Levi's neurology reports have come back, and it isn't good. There is massive brain damage. At this point, I am not sure what all this means. If this means the Katie and Kevin (his parents) are now going to have to decide to take him off life support...if this means they are still going through with the surgery...or what. We are waiting here for phone calls. It doesn't look hopeful for his long term survival. BUT, being the person who tries to find the silver and golden linings in every cloud, here are my thoughts:
Any other child with this disease rarely lives to see their first birthday. In fact, they don't live past a month. Our family has been blessed to have 15 amazing months with Levi. And, if someone didn't tell you that he was sick...you would have never known. He was always smiling. And always happy. It was rare to see him out of sorts. The few times that Jeff and I have actually gotten see him outside the hospital, he has been a sweet and amazing boy.

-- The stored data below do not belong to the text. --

Lemma write_new s c e n sl short nn path_off i g fd0 :
  calm s -> data_cluster (fat_pinfo s) c -> 0 <= e -> e + 1 < cluster_entries (fat_pinfo s) -> has_slot c e sl ->
  length short = 11%nat -> 0 <= n < 4294967296 -> list_find (fun f => f_free f = true) (fat_open_files s) = Some (i, g) ->
  exists s', write_entries 1 nn sl short true n path_off
      (Cursor c (fat_first_sector_of_cluster (fat_pinfo s) c) (e / 16) (e mod 16) (blocks s (cstart (fat_pinfo s) c + e / 16))) fd0 s =
      inr (Z.of_nat i + 3, s') /\ calm s' /\ fat_pinfo s' = fat_pinfo s /\ fat_initialized s' = fat_initialized s /\
    fat_open_files s' = <[i := File false 0 (place c e) n n 0]> (fat_open_files s) /\
    created (fat_pinfo s) (blocks s) (blocks s') c e short n /\ only_cluster (fat_pinfo s) (blocks s) (blocks s') c.
Proof.
  intros C D He He1 (_ & S2 & _ & S4 & _) L Hn Fi. pose proof C as [H Ok]. pose proof (h_vol _ H) as V.
  set (p := fat_pinfo s) in *. set (b := blocks s (cstart p c + e / 16)). assert (B : block_ok b) by apply H.
  assert (K : 0 <= e mod 16 < 16) by zdm. set (b1 := put_short short 0x20 n b (e mod 16 * 32)).
  set (s1 := set_files (<[i := File false 0 (place c e) n n 0]> (fat_open_files s)) s).
  assert (E1 : fat_open_dir_entry b1 (sl_target sl) s = (Z.of_nat i + 3, s1)).
  { unfold fat_open_dir_entry. rewrite Fi, S2. cbn [place di_index]. unfold b1.
    rewrite put_short_cluster, put_short_size by done. done. }
  assert (C1 : calm s1) by (split; [split; apply H|done]).
  assert (A1 : cursor_at p c e (Cursor c (fat_first_sector_of_cluster p c) (e / 16) (e mod 16) b1)) by (split; try done; by apply put_short_ok).
  destruct (advance_spec p s1 c e _ C1 eq_refl D He ltac:(lia) A1) as (cu2 & s2 & E2 & C2 & D2 & A2 & F2).
  cbn [write_entries]. runs. rewrite Ok, bool_decide_eq_true_2 by done. cbn [negb Nat.eqb cu_index cu_buf].
  erewrite bind_inr; [|change FAT_DIR_ENTRY_WIDTH with 32; change (FAT_ARCHIVE .| 0) with 0x20; fold b1; runs; rewrite E1; reflexivity].
  unfold with_buf. cbn [cu_cluster cu_start cu_sector cu_index]. change FAT_DIR_ENTRY_WIDTH with 32. change (FAT_ARCHIVE .| 0) with 0x20. fold b1.
  cbn [fst snd]. rewrite (bind_inr _ _ _ _ _ E2). runs. rewrite (proj2 C2), bool_decide_eq_true_2 by done. cbn [negb]. rewrite S4. runs.
  pose proof A2 as [_ Es Et Ei B2]. rewrite Es, Et, Ei. assert (0 <= (e + 1) / 16 < sectors_per_cluster p) by (unfold cluster_entries in He1; zdm).
  rewrite cluster_address by done.
  destruct (write_calm (cstart p c + (e + 1) / 16) (put8 (cu_buf cu2) ((e + 1) mod 16 * 32) FAT_DIR_ENTRY_LAST) s2 C2
    ltac:(by apply put8_ok)) as (E3 & C3 & D3).
  rewrite E3. destruct D2 as [P2 Fl2 I2], D3 as [P3 Fl3 I3]. eexists. split; [reflexivity|]. split; [exact C3|].
  split; [cbn; by rewrite P2|]. split; [cbn; by rewrite I2|]. split; [cbn; by rewrite Fl2|].
  eapply (created_intro p (blocks s) (buffered p s2 c (e + 1) cu2)); try done; [|apply H].
  apply (marked_one p (blocks s2) c (e + 1) 0 (cu_buf cu2)); [lia|lia|done].
Qed.
(** Nor does it after such a store. *)
Lemma spi_send_stuck fuel dat st : ocpDataReg (fst (fst st)) <> 0 -> spi_send ptr gap fuel dat st = None.
Proof. intros Hs. unfold spi_send. by rewrite wait_en_stuck. Qed.
End source_pointers.
(** * stimpl: the interpreter state and the evaluator of [stimpl/runtime.py]

    A shallow embedding of [State], [EmptyState], [evaluate] and
    [run_stimpl], and the properties of the evaluator proved over it.

    Python integers are unbounded: [Z].  Python floats are IEEE binary64:
    the kernel's primitive [float].  Strings are [string]; their order is
    the lexicographic order of the character codes.  An exception raised
    by the interpreter or by the host arithmetic ends the evaluation with
    [Raise]; the text written by [print] is collected in order.  [evaluate]
    recurses over the expression and loops in [While]; the embedding
    bounds both by a fuel argument. *)

From Stdlib Require Import ZArith String List Bool Lia PeanoNat.
From Stdlib Require Import Floats.PrimFloat.
Import ListNotations.

#[local] Set Warnings "-register-all".

Local Open Scope Z_scope.
Local Open Scope list_scope.

(** ** Types ([stimpl/types.py]) *)

(** Modelled from the spec: [stimpl/types.py] is not among the sources.
    The runtime types are a closed set of tags, [Unit], [Integer],
    [FloatingPoint], [String] and [Boolean]; two types are equal iff they
    are the same tag. *)
Inductive RuntimeType : Set :=
| Unit
| Integer
| FloatingPoint
| String
| Boolean.

(** [t1 == t2] on type tags. *)
Definition type_eqb (t1 t2 : RuntimeType) : bool :=
  match t1, t2 with
  | Unit, Unit | Integer, Integer | FloatingPoint, FloatingPoint
  | String, String | Boolean, Boolean => true
  | _, _ => false
  end.

(** [value_type != variable_type] where the right side may be [None]: a
    type tag is never equal to [None]. *)
Definition type_ne_opt (t : RuntimeType) (o : option RuntimeType) : bool :=
  match o with
  | Some t' => negb (type_eqb t t')
  | None => true
  end.

(** ** Runtime values *)

(** The Python values the evaluator computes with: [None] (the value of
    type [Unit]), [int], [float], [str] and [bool]. *)
Inductive value : Set :=
| VNone
| VInt (z : Z)
| VFloat (f : float)
| VStr (s : string)
| VBool (b : bool).

(** [v == None]. *)
Definition is_None (v : value) : bool :=
  match v with
  | VNone => true
  | _ => false
  end.

(** [v == True]: [bool] is a subclass of [int], so [1] and [1.0] are equal
    to [True] as well. *)
Definition eq_True (v : value) : bool :=
  match v with
  | VBool b => b
  | VInt z => Z.eqb z 1
  | VFloat f => PrimFloat.eqb f 1%float
  | VNone | VStr _ => false
  end.

(** Truth value testing, as [and], [or] and [not] apply it. *)
Definition truthy (v : value) : bool :=
  match v with
  | VNone => false
  | VInt z => negb (Z.eqb z 0)
  | VFloat f => negb (PrimFloat.eqb f 0%float)
  | VStr s => negb (String.eqb s EmptyString)
  | VBool b => b
  end.

(** [l and r]: the left operand when it is false, the right one otherwise. *)
Definition py_and (l r : value) : value := if truthy l then r else l.

(** [l or r]: the left operand when it is true, the right one otherwise. *)
Definition py_or (l r : value) : value := if truthy l then l else r.

(** [not v]. *)
Definition py_not (v : value) : value := VBool (negb (truthy v)).

(** ** Exceptions ([stimpl/errors.py]) and the evaluation monad *)

(** Modelled from the spec: [stimpl/errors.py] is not among the sources.
    [InterpSyntaxError] is the spec's SyntaxFault and [InterpTypeError] its
    TypeFault.  [ZeroDivisionError] and [TypeError] are the host's own
    exceptions, which the interpreter does not catch. *)
Inductive exn : Set :=
| InterpSyntaxError
| InterpTypeError
| ZeroDivisionError
| TypeError.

We are truly blessed to have been able to have him around. If this is the end of his short life, I know that we were blessed. And I know that his parents did everything they could to make it a happy life.
So, thank you again for all of your prayers. AND, for those of you on the Little Levi thread, I will post up in there some ideas for your generosity, if you still want to give. However, please know that your prayers have been more generous than we can express. We are so thankful for everyone on this thread going through this with us. You guys ROCK!